===== Data for this task =====

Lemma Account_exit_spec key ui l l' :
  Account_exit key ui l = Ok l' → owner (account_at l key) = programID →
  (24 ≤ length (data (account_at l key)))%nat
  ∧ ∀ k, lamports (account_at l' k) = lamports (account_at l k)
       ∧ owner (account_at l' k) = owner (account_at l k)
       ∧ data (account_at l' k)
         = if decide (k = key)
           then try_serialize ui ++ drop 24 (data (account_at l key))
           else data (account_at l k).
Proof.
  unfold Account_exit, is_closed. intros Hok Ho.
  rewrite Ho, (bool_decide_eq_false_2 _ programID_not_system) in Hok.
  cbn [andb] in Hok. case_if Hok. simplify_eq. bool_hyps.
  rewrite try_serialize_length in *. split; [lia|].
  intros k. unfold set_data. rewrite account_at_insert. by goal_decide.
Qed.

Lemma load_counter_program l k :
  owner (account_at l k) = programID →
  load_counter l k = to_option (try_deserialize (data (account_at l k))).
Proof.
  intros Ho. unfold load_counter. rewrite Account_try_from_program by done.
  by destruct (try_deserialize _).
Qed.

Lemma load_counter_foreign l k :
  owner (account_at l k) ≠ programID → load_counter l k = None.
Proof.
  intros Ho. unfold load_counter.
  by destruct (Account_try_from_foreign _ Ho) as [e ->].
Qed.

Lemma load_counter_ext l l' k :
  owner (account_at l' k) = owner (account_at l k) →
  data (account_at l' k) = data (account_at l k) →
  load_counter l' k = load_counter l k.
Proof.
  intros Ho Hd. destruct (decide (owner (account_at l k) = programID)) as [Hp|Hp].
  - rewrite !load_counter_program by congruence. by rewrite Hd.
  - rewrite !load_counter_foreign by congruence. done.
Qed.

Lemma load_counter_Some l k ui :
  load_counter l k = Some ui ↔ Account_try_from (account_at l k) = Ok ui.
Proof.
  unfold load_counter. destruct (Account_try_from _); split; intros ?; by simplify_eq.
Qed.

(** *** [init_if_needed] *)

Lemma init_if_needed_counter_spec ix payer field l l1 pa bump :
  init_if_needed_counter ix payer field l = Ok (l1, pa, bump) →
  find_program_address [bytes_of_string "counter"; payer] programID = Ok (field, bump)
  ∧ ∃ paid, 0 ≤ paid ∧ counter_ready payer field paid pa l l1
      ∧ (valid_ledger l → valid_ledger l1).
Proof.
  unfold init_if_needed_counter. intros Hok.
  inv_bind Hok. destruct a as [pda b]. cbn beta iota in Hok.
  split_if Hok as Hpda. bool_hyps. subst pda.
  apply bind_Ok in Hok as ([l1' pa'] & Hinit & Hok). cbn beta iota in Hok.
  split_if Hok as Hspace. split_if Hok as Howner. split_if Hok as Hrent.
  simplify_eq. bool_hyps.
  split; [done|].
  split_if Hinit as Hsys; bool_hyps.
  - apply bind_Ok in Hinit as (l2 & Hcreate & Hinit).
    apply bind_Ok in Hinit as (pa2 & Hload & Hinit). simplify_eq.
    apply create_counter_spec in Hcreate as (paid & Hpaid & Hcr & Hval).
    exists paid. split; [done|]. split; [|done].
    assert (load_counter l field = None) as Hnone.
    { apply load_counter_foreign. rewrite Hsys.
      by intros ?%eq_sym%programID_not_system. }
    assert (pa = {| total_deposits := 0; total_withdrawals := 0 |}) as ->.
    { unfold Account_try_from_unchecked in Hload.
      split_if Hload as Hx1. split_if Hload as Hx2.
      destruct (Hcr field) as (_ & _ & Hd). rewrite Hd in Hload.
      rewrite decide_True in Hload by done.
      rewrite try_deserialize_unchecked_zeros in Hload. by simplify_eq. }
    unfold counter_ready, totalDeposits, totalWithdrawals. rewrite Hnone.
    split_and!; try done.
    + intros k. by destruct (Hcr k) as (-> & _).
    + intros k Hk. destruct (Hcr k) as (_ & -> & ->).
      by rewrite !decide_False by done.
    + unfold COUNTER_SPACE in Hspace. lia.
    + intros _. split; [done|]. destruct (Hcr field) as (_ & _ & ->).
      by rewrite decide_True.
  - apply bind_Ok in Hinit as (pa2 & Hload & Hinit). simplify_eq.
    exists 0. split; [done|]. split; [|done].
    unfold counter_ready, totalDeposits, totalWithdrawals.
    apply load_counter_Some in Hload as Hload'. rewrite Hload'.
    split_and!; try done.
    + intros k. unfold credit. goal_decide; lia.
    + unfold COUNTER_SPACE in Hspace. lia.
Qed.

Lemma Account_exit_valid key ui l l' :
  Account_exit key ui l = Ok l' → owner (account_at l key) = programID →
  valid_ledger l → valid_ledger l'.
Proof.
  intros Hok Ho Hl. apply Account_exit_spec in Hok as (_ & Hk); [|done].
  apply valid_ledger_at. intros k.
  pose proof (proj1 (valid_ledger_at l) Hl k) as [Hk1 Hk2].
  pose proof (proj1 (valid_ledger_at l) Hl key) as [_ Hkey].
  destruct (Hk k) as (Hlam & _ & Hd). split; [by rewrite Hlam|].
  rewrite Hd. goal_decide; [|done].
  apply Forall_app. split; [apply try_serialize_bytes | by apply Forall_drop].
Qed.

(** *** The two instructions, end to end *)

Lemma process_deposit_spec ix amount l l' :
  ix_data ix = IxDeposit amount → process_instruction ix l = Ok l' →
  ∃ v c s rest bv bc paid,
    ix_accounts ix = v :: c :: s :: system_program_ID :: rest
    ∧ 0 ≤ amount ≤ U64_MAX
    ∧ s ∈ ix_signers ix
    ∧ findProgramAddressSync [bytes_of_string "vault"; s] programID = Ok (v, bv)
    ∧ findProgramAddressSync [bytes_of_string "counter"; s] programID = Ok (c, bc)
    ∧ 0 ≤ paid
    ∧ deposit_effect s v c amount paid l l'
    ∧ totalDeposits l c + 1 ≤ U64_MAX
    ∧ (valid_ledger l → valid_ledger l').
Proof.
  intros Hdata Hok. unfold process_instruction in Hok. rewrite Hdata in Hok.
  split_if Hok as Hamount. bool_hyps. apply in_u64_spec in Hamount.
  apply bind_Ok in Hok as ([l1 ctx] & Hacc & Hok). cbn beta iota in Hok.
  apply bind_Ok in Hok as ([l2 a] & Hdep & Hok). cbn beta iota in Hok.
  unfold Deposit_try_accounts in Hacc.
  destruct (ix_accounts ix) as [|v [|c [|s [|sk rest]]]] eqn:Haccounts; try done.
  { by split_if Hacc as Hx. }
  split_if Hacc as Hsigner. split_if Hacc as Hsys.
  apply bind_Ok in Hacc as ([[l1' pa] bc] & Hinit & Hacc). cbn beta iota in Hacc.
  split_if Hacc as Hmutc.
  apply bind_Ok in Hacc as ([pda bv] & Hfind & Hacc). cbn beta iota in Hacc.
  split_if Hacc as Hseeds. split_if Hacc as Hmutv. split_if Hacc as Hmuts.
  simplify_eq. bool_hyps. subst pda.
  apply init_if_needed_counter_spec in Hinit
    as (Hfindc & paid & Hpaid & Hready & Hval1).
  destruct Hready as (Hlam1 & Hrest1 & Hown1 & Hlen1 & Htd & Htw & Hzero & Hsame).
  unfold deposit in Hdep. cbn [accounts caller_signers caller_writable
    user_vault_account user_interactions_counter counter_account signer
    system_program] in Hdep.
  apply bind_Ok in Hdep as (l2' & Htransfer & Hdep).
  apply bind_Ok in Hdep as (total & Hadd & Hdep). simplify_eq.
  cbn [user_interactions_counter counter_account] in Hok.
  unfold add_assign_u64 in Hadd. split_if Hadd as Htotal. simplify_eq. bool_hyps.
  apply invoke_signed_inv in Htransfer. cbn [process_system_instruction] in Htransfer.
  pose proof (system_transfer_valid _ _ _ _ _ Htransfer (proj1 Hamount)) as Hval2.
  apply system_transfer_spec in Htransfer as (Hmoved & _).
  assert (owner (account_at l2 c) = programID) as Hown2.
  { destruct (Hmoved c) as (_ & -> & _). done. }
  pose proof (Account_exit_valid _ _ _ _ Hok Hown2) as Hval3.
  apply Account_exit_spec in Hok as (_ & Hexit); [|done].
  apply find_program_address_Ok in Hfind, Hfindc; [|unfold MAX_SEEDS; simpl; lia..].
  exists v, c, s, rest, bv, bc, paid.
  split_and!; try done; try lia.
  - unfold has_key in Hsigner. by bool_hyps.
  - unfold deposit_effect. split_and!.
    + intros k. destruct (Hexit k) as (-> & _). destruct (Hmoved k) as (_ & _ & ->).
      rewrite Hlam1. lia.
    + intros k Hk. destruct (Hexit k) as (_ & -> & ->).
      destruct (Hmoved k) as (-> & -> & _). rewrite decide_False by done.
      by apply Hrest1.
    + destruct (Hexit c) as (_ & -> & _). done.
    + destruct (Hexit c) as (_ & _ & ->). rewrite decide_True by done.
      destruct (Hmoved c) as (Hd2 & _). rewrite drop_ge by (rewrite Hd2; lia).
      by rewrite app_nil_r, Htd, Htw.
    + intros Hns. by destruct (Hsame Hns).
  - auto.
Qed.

=====

◆ The problem:
Please give back, exactly as it stands above, the stretch from the line with "Lemma load_counter_foreign l" through the line with "Lemma load_counter_Some l", and no line outside it.

◆ Solution to the problem:
Lemma load_counter_foreign l k :
  owner (account_at l k) ≠ programID → load_counter l k = None.
Proof.
  intros Ho. unfold load_counter.
  by destruct (Account_try_from_foreign _ Ho) as [e ->].
Qed.

Lemma load_counter_ext l l' k :
  owner (account_at l' k) = owner (account_at l k) →
  data (account_at l' k) = data (account_at l k) →
  load_counter l' k = load_counter l k.
Proof.
  intros Ho Hd. destruct (decide (owner (account_at l k) = programID)) as [Hp|Hp].
  - rewrite !load_counter_program by congruence. by rewrite Hd.
  - rewrite !load_counter_foreign by congruence. done.
Qed.

Lemma load_counter_Some l k ui :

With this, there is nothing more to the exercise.